— Stored items —

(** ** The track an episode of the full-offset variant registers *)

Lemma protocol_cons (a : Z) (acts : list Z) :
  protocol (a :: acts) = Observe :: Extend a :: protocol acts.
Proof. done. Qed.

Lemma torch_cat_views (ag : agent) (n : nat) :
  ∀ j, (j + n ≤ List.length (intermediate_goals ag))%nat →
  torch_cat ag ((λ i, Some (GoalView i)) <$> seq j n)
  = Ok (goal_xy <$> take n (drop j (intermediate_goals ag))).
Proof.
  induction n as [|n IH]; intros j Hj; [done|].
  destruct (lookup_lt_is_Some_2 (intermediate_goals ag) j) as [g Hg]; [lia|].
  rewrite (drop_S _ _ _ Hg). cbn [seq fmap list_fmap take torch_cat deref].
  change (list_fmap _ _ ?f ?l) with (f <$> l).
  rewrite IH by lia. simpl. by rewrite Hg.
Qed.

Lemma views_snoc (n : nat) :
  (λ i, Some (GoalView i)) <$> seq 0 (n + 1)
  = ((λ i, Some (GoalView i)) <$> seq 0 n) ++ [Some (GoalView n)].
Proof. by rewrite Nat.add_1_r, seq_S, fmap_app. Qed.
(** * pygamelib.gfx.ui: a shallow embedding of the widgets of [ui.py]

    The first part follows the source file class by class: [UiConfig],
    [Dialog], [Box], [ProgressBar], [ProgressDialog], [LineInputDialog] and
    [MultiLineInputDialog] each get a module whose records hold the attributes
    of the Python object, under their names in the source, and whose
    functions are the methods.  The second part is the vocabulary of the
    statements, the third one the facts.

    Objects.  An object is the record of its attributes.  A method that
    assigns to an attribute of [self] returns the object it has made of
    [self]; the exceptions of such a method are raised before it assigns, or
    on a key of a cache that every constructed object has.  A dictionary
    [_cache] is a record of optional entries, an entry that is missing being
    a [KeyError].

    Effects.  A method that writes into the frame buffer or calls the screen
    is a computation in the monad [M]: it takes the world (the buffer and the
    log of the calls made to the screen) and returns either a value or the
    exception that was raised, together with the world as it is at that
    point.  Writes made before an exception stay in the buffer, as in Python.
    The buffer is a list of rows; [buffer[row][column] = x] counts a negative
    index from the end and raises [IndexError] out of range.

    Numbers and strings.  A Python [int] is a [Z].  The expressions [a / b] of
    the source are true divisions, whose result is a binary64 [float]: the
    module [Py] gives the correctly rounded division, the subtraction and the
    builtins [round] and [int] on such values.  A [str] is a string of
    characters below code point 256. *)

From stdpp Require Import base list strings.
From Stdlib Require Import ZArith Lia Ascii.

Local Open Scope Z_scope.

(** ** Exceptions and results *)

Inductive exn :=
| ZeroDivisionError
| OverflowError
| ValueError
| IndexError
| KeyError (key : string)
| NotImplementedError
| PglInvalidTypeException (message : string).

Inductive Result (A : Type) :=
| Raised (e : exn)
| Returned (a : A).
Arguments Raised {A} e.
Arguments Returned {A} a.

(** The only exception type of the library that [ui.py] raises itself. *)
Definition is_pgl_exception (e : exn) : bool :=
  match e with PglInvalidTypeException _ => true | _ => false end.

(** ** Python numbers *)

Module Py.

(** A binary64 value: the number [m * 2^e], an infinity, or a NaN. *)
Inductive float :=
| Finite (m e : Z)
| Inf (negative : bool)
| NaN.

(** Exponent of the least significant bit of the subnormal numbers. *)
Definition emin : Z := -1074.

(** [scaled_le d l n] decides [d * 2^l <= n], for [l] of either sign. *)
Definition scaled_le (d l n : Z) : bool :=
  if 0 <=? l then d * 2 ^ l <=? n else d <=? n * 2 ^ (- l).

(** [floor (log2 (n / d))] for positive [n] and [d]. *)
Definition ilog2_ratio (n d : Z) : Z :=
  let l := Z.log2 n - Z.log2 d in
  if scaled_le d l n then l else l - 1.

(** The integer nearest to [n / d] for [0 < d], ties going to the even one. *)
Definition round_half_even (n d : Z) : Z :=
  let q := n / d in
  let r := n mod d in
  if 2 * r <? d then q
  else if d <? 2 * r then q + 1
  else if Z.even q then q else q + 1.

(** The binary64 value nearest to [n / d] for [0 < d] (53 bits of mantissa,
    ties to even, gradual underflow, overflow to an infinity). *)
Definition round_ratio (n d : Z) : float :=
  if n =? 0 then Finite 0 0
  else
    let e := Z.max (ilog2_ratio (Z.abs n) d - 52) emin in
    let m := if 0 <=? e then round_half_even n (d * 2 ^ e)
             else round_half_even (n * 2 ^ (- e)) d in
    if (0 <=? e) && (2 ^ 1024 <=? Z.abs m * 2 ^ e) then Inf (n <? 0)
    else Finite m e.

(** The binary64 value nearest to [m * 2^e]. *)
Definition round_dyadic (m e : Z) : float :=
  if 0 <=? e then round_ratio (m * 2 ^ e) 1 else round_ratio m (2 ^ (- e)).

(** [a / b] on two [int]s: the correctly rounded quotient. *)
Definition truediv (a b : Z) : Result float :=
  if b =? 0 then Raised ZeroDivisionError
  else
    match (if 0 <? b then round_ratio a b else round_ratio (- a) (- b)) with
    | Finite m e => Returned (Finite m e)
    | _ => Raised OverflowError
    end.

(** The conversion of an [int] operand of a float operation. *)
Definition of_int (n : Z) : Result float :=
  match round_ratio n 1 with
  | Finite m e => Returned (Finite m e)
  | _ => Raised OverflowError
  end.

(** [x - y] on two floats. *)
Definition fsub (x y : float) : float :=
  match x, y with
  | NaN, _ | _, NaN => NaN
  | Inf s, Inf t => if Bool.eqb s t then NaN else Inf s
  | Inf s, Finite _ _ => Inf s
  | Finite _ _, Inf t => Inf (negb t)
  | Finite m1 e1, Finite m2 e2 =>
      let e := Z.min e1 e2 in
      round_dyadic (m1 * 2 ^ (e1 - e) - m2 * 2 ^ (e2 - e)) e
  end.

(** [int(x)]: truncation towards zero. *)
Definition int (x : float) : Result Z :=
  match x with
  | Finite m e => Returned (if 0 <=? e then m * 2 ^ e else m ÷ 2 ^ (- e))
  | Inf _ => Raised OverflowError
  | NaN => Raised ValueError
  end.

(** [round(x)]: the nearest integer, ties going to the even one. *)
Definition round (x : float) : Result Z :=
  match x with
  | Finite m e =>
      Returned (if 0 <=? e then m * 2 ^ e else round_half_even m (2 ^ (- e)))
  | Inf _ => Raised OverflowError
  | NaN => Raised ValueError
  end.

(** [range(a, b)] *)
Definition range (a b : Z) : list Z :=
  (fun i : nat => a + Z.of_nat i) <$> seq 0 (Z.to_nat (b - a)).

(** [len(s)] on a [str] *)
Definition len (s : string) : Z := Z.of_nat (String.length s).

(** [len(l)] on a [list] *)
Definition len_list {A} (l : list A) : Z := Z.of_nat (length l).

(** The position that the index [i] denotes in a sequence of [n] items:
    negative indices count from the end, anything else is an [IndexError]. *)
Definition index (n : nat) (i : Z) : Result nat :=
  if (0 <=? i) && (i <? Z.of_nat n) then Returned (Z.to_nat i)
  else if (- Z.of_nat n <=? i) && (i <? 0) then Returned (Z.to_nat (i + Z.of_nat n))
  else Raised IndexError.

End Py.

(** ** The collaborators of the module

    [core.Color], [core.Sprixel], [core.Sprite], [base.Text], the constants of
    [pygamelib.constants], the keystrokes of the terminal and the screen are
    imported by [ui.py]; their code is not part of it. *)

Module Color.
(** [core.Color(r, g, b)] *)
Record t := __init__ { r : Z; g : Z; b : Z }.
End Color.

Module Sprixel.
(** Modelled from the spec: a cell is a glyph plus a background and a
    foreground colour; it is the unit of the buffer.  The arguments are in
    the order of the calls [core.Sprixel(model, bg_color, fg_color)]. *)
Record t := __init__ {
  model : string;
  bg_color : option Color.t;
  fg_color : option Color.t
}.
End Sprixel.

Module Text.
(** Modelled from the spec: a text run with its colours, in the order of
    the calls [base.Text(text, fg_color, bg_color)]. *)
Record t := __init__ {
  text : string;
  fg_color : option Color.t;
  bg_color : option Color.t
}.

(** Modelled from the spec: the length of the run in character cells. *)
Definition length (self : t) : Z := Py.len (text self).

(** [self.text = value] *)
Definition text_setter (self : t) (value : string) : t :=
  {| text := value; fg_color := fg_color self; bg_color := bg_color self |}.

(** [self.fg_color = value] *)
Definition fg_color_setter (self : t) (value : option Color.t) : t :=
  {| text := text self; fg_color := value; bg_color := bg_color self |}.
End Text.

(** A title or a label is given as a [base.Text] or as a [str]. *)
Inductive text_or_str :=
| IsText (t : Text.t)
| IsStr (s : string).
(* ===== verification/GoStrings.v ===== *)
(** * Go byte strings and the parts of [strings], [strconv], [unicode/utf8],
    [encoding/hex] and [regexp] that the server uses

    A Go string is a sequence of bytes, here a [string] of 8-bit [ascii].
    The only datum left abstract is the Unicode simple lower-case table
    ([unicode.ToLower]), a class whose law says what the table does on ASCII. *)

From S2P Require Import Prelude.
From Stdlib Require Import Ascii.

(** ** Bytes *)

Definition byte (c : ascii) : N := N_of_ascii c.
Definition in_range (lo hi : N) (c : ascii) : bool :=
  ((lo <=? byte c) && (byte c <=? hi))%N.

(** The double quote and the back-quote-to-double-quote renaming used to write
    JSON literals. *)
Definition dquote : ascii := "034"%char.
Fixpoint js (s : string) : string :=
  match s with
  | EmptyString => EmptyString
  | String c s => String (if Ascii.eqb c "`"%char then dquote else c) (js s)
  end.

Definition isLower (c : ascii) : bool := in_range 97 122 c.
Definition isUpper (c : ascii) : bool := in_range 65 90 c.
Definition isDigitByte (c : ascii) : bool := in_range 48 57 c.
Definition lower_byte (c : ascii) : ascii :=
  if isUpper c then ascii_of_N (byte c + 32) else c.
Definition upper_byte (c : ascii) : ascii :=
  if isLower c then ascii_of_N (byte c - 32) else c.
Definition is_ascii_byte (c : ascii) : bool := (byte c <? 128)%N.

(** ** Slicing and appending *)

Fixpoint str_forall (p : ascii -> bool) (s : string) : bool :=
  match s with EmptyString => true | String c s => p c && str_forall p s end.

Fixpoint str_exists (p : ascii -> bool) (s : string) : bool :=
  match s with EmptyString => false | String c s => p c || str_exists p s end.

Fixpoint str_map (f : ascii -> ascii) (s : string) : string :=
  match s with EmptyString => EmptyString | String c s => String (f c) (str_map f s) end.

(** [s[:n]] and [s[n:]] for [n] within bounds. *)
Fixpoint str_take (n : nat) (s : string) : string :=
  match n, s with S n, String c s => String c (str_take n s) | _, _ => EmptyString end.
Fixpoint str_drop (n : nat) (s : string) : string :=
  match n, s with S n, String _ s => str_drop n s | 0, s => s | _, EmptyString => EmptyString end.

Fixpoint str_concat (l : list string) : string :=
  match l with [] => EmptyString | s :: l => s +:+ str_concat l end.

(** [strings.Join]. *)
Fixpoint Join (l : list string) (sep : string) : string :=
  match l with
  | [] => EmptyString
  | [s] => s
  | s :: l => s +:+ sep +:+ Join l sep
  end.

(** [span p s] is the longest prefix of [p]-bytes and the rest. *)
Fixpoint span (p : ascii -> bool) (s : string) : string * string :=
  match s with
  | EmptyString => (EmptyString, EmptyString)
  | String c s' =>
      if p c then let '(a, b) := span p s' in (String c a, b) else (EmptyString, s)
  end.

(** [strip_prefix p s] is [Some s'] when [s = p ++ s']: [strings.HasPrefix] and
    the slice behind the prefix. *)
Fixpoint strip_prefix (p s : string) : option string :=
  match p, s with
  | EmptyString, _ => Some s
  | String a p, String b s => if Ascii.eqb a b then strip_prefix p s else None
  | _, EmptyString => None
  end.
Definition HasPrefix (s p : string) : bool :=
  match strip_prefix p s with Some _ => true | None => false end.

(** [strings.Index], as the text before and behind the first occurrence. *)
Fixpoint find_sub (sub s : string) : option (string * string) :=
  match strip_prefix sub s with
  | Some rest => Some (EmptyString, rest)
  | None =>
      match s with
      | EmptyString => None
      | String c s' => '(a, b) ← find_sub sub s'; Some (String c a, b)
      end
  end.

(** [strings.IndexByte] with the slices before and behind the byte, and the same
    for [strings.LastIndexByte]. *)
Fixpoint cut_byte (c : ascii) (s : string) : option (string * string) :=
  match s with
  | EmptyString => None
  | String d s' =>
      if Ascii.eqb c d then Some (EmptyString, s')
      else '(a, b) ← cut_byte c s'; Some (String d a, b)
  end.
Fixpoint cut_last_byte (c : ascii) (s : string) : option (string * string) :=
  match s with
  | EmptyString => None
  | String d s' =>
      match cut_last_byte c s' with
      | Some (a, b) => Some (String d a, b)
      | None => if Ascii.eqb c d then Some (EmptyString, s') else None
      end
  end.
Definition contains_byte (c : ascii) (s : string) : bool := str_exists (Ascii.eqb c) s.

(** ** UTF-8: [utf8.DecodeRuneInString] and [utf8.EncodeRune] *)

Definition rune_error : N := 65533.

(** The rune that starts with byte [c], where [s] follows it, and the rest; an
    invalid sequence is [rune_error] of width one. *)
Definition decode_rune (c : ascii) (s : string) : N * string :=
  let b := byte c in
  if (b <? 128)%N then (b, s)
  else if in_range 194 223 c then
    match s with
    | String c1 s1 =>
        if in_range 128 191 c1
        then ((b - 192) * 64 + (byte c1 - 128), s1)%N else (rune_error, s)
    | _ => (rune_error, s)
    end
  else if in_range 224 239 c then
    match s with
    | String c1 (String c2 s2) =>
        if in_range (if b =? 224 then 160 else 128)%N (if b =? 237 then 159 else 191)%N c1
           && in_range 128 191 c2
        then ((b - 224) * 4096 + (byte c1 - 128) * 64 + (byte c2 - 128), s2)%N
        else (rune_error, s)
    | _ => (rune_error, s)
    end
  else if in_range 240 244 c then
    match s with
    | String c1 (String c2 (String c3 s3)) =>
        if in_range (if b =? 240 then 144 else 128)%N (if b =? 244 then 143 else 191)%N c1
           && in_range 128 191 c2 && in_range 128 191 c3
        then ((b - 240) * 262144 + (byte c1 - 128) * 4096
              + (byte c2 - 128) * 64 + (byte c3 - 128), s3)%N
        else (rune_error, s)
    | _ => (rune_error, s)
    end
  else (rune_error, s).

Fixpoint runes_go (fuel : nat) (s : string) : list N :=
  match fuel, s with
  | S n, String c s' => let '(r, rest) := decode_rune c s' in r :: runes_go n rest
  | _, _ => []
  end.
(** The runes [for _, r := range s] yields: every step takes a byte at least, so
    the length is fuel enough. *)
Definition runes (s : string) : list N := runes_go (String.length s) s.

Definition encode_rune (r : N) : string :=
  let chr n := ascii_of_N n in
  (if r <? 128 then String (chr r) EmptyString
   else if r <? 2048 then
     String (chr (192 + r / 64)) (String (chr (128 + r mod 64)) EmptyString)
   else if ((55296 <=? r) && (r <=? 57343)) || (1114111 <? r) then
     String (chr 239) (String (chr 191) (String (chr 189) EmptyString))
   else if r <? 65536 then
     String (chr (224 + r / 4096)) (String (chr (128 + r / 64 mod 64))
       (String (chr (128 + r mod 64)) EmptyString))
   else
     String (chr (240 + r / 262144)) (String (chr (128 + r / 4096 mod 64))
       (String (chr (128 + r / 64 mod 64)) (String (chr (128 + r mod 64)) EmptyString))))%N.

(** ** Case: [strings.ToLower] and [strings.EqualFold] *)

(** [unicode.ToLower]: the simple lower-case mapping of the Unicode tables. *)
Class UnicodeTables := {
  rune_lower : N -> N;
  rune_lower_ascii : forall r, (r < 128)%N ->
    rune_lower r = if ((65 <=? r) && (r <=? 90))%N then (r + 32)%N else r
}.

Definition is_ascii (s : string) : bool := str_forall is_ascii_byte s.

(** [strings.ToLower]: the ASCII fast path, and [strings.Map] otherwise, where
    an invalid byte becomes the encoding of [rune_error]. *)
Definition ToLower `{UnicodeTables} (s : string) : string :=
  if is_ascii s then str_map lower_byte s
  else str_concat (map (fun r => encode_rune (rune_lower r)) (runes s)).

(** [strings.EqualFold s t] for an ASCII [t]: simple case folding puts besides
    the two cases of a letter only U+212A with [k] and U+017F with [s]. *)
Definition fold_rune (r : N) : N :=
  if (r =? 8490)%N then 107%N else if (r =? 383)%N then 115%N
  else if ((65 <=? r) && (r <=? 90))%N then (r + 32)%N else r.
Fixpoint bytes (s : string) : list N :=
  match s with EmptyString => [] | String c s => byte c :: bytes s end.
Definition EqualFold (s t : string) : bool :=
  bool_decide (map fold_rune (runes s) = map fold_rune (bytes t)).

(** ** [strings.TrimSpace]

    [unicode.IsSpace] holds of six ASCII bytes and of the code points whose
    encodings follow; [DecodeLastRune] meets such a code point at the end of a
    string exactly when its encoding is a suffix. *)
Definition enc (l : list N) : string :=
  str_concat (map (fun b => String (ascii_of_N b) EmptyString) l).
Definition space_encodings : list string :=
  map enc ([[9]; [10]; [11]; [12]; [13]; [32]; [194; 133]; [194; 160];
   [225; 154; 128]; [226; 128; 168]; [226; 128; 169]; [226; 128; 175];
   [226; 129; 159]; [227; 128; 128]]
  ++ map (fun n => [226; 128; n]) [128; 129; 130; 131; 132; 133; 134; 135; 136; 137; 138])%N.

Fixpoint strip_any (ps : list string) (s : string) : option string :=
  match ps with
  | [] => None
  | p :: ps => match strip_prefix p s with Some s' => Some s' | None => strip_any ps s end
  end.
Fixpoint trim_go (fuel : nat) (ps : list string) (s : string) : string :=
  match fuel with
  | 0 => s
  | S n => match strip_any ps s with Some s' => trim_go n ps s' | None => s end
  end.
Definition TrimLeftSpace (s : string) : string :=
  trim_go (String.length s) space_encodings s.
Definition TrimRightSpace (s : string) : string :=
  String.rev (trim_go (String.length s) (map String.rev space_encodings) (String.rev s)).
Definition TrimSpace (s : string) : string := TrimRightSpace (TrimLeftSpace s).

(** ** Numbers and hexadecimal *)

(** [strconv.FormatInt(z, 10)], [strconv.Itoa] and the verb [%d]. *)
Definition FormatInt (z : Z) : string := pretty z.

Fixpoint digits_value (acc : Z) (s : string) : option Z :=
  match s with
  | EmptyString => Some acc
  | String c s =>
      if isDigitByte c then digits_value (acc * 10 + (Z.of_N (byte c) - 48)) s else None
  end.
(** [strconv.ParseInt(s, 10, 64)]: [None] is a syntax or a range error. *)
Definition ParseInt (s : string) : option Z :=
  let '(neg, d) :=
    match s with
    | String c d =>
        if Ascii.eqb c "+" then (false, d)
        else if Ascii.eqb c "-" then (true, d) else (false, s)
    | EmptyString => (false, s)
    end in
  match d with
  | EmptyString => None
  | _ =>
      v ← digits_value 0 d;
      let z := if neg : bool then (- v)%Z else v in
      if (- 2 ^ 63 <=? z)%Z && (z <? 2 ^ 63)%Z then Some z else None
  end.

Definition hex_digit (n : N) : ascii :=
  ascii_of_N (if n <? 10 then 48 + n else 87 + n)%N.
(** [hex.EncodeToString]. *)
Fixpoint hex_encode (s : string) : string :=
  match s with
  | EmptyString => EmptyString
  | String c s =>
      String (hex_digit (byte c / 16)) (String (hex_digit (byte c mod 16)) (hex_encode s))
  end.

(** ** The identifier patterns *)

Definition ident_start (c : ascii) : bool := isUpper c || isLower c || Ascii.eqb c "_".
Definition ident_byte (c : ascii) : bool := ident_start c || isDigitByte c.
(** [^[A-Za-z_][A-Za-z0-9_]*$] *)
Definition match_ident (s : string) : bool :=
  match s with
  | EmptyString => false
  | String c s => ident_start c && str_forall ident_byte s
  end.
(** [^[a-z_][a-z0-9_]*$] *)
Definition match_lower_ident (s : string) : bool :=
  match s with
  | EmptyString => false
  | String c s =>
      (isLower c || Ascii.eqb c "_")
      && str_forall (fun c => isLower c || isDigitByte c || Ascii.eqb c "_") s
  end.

— TASK PROMPT —
Lines from the top of the data above through the line with "change (list_fmap _", both ends included: copy them exactly, nothing more.

— RESPONSE BOX —
(** ** The track an episode of the full-offset variant registers *)

Lemma protocol_cons (a : Z) (acts : list Z) :
  protocol (a :: acts) = Observe :: Extend a :: protocol acts.
Proof. done. Qed.

Lemma torch_cat_views (ag : agent) (n : nat) :
  ∀ j, (j + n ≤ List.length (intermediate_goals ag))%nat →
  torch_cat ag ((λ i, Some (GoalView i)) <$> seq j n)
  = Ok (goal_xy <$> take n (drop j (intermediate_goals ag))).
Proof.
  induction n as [|n IH]; intros j Hj; [done|].
  destruct (lookup_lt_is_Some_2 (intermediate_goals ag) j) as [g Hg]; [lia|].
  rewrite (drop_S _ _ _ Hg). cbn [seq fmap list_fmap take torch_cat deref].
  change (list_fmap _ _ ?f ?l) with (f <$> l).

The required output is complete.